Identification of MKPs in mouse bone marrow. (A) Flow cytometric analysis of bone marrow after depleting the lineage-positive cells with magnetic beads. (Upper) The sorting gates for MKPs. The frequency of MKPs is shown as relative to total nucleated bone marrow cells before the negative depletion. Reanalysis after the first round of sorting found MKPs to be cleanly isolatable population (Lower). (B) MKPs were myeloblast-like cells with no characteristic features of megakaryocytes (Giemsa staining, original magnification ×1,000). (C) DNA content analysis showed MKPs to be diploid cells. After a 5-day incubation with SCF and Tpo, polyploid (16N) megakaryocytes were found in the culture.

Figure 2

Clonogenic megakaryocyte colony formation. (A) Morphology of typical CFU-MK and BFU-MK derived from MKP at day 10 of culture (phase contrast; original magnification ×100 for CFU-MK, ×40 for BCU-MK). (B) Mature megakaryocytes from a single colony (Giemsa; original magnification ×200 and ×1,000). (C) Day-10 colony readouts of single progenitors in methylcellulose-containing SCF, Flt3-ligand, IL-3, IL-11, GM-CSF, Epo, and Tpo. A total of 270 wells deposited with single progenitors were scored. CMPs gave rise to all types of myeloid colonies with plating efficiency >80%. MEPs gave rise to both megakaryocyte and erythroid colonies, whereas MKPs formed megakaryocyte colonies exclusively.

Figure 3

In vivo differentiation of MKPs. (A) Histology of the spleen at day 8 (H&E, original magnification: control and MEP, ×200; MKP, ×400; Inset, ×1,000).

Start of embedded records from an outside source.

(* ===== verification/Printf.v ===== *)
(** * kernel/printf.c: formatted output on the console

    The bytes that printf hands to consputc.  pr.lock, which keeps the output
    of concurrent calls apart, is not part of the model. *)

From S2P Require Import Prelude Format.

(** The table digits[]: 0 to 9 and a to f. *)
Definition digits (d : Z) : Z := if d <? 10 then 48 + d else 87 + d.

Definition printint (xx base : Z) (sign : bool) : option (list Z) :=
  let neg := sign && (xx <? 0) in
  print_number digits (if neg then u64 (- xx) else u64 xx) base neg.

Definition printptr (x : Z) : list Z := print_pointer digits x.

(** An int argument is widened to long long, a long one is taken as it is. *)
Definition print_arg (long : bool) (base : Z) (sign : bool) (x : Z) : option (list Z) :=
  printint (if long then i64 x else i32 x) base sign.

Definition printf (fmt : list Z) (ap : list varg) : option (list Z) :=
  format print_arg printptr fmt ap (S (length fmt)).

(** ** Correctness *)

(** The number a digit of the table stands for. *)
Definition digit_val (c : Z) : Z := if c <? 97 then c - 48 else c - 87.

(** The value of a printed numeral. *)
Fixpoint parse_digits (base acc : Z) (s : list Z) : Z :=
  match s with
  | [] => acc
  | c :: s' => parse_digits base (acc * base + digit_val c) s'
  end.
Definition parse (base : Z) (s : list Z) : Z :=
  match s with
  | c :: s' => if c =? MINUS then - parse_digits base 0 s' else parse_digits base 0 s
  | [] => 0
  end.

Lemma digit_val_digits d : 0 <= d < 16 -> digit_val (digits d) = d.
Proof. unfold digit_val, digits. intros H. destruct (Z.ltb_spec d 10); case_bool; lia. Qed.

Lemma parse_digits_app base acc s s' : parse_digits base acc (s ++ s') = parse_digits base (parse_digits base acc s) s'.
Proof. revert acc. induction s as [|c s IH]; intros acc; [done|]. apply IH. Qed.

Lemma parse_digits_rev base ds : base <= 16 -> Forall (fun d => 0 <= d < base) ds ->
  parse_digits base 0 (rev (map digits ds)) = digits_val base ds.
Proof.
  intros Hb. induction 1 as [|d ds Hd _ IH]; [done|]. cbn [map rev]. rewrite parse_digits_app, IH. simpl.
  rewrite digit_val_digits by lia. lia.
Qed.

Lemma parse_numeral base x ds : base <= 16 -> numeral base x ds -> parse base (rev (map digits ds)) = x.
Proof.
  intros Hb [H1 H2 H3 _]. pose proof (parse_digits_rev base ds Hb H1) as Hp. rewrite H2 in Hp.
  assert (Hm : Forall (fun c => c <> MINUS) (rev (map digits ds))).
  { apply Forall_rev, List.Forall_map. eapply Forall_impl; [exact H1|]. intros d Hd. cbv beta in Hd. unfold digits, MINUS.
    destruct (Z.ltb_spec d 10); lia. }
  unfold parse. destruct (rev (map digits ds)) as [|c s]; [done|]. apply Forall_cons in Hm as [Hm _].
  by rewrite (proj2 (Z.eqb_neq _ _) Hm).
Qed.

(** C36: numbers.  For a 64-bit number printed in base 10 or 16, as signed or
    unsigned, the text that printint prints reads back as that number.  The
    buffer of printint has room for exactly 16 characters: a number with more
    digits, or with 16 digits and a sign, is stored past its end, and only such
    a number. *)
Theorem printint_correct (xx base : Z) (sign : bool) :
  - 2 ^ 63 <= xx < 2 ^ 63 -> base = 10 \/ base = 16 ->
  let v := if sign then xx else u64 xx in
  match printint xx base sign with
  | Some s => parse base s = v /\ (length s <= 16)%nat
  | None => v <= - base ^ 15 \/ base ^ 16 <= v
  end.
Proof.
  intros Hx Hb v. unfold printint. set (neg := sign && (xx <? 0)).
  set (x := if neg then u64 (- xx) else u64 xx).
  assert (Hxr : 0 <= x < 2 ^ 64) by (unfold x; destruct neg; apply u64_range).
  assert (Hv : v = if neg then - x else x).
  { unfold v, x, neg, u64. destruct sign, (Z.ltb_spec xx 0); simpl; lia. }
  destruct (print_number_spec digits x base neg ltac:(lia) Hxr) as (ds & Hds & ->).
  pose proof (parse_numeral base x ds ltac:(lia) Hds) as Hp.
  pose proof (fun k H => numeral_length base x ds k ltac:(lia) Hds H) as Hlen.
  destruct (Z.ltb_spec x (base ^ (if neg then 15 else 16))) as [Hlt|Hge].
  - destruct neg.
    + apply (Hlen 15%nat ltac:(lia)) in Hlt. simpl. rewrite length_rev, length_map. split; [|lia].
      assert (parse_digits base 0 (rev (map digits ds)) = x) by (rewrite parse_digits_rev; [apply Hds|lia|apply Hds]). lia.
    + apply (Hlen 16%nat ltac:(lia)) in Hlt. rewrite app_nil_l, length_rev, length_map. split; [lia|lia].
  - destruct neg; [left|right]; lia.
Qed.

Lemma printint_correct_witness : printint (-255) 16 true = Some [MINUS; 102; 102] /\ parse 16 [MINUS; 102; 102] = -255.
Proof.
  assert (E : printint (-255) 16 true = Some [MINUS; 102; 102]) by (vm_compute; reflexivity).
  pose proof (printint_correct (-255) 16 true ltac:(lia) (or_intror eq_refl)) as H. cbv zeta in H. rewrite E in H.
  split; [exact E|exact (proj1 H)].
Defined.

(** Formats.  Printing a format that is put together from literal
    characters and the directives d, u, x (with or without an l), p, s and the
    doubled percent sign prints the pieces one after the other, each with its
    own argument. *)
Theorem printf_pieces (ps : list piece) :
  Forall (fun p => match p with Lit c => c <> PERCENT | _ => True end) ps ->
  printf (concat (map spell ps)) (concat (map argument ps)) = show_all print_arg printptr ps.
Proof. intros Hp. apply format_pieces; [done|lia]. Qed.

Lemma printf_pieces_witness :
  printf [112; PERCENT; 100; PERCENT; 108; 120; PERCENT; 115] [VWord (2 ^ 32 - 1); VWord 255; VStr None] =
  Some ([112; MINUS; 49; 102; 102] ++ NULLSTR).
Proof.
  change [112; PERCENT; 100; PERCENT; 108; 120; PERCENT; 115] with
    (concat (map spell [Lit 112; Num false Dec (2 ^ 32 - 1); Num true Hex 255; Str None])).
  change [VWord (2 ^ 32 - 1); VWord 255; VStr None] with
    (concat (map argument [Lit 112; Num false Dec (2 ^ 32 - 1); Num true Hex 255; Str None])).
  rewrite printf_pieces; [reflexivity|].
  apply List.Forall_cons; [discriminate|]. repeat (apply List.Forall_cons; [exact I|]). apply List.Forall_nil.
Defined.

(** An unsigned int is widened as a signed one: the largest one has 20 digits,
    which do not fit into the buffer. *)
Lemma printf_u_overflows : printf [PERCENT; 117] [VWord (2 ^ 32 - 1)] = None.
Proof. reflexivity. Qed.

Mice were lethally irradiated and then injected with no cell (control), 1,000 MKPs, or 500 MEPs. MKPs gave rise to microscopic foci of megakaryocytes (Meg), whereas MEPs formed large colonies composed of only erythroid cells (E). No erythroid or megakaryocyte colonies were observed in the control animals. (B) Representative FACS plots of platelets in the peripheral blood of recipient mice 14 days after receiving the purified progenitors from β-actin GFP transgenic donors. Blood cells were first gated on the forward scatter and side scatter. Percentages of GFP⁺CD61⁺ cells in the platelet gate are shown in the boxes. (C) MKPs generated platelets in vivo for 3 weeks. The kinetics of platelet engraftment of 3,000 MKPs (red lines) was similar to 10,000 CMPs and MEPs (blue dashed lines). In contrast, 10,000 GMPs did not generate detectable platelets at any time point of analysis (black line). The threshold for detecting GFP⁺ platelets in the whole population was 1 in 100,000.

Figure 4

Lineage relationships among myeloid progenitors. (A) Flow cytometric analysis for cells with the MKP phenotype in the culture of CMPs and MEPs. Note more MKPs present in the CMP culture. (B) Two models for the MKP development. The first model suggests that commitment to the megakaryocytic lineage occurs at the level of MEP where the progenitor has to make a choice to become either MKP or erythrocyte progenitor (ErP; yet to be prospectively identified). In the second model, the commitment occurs earlier, at the stage of CMP. Although MEPs are bipotent, they differentiate mainly into the erythroid lineage. The majority of MKPs are the direct descendants of CMPs.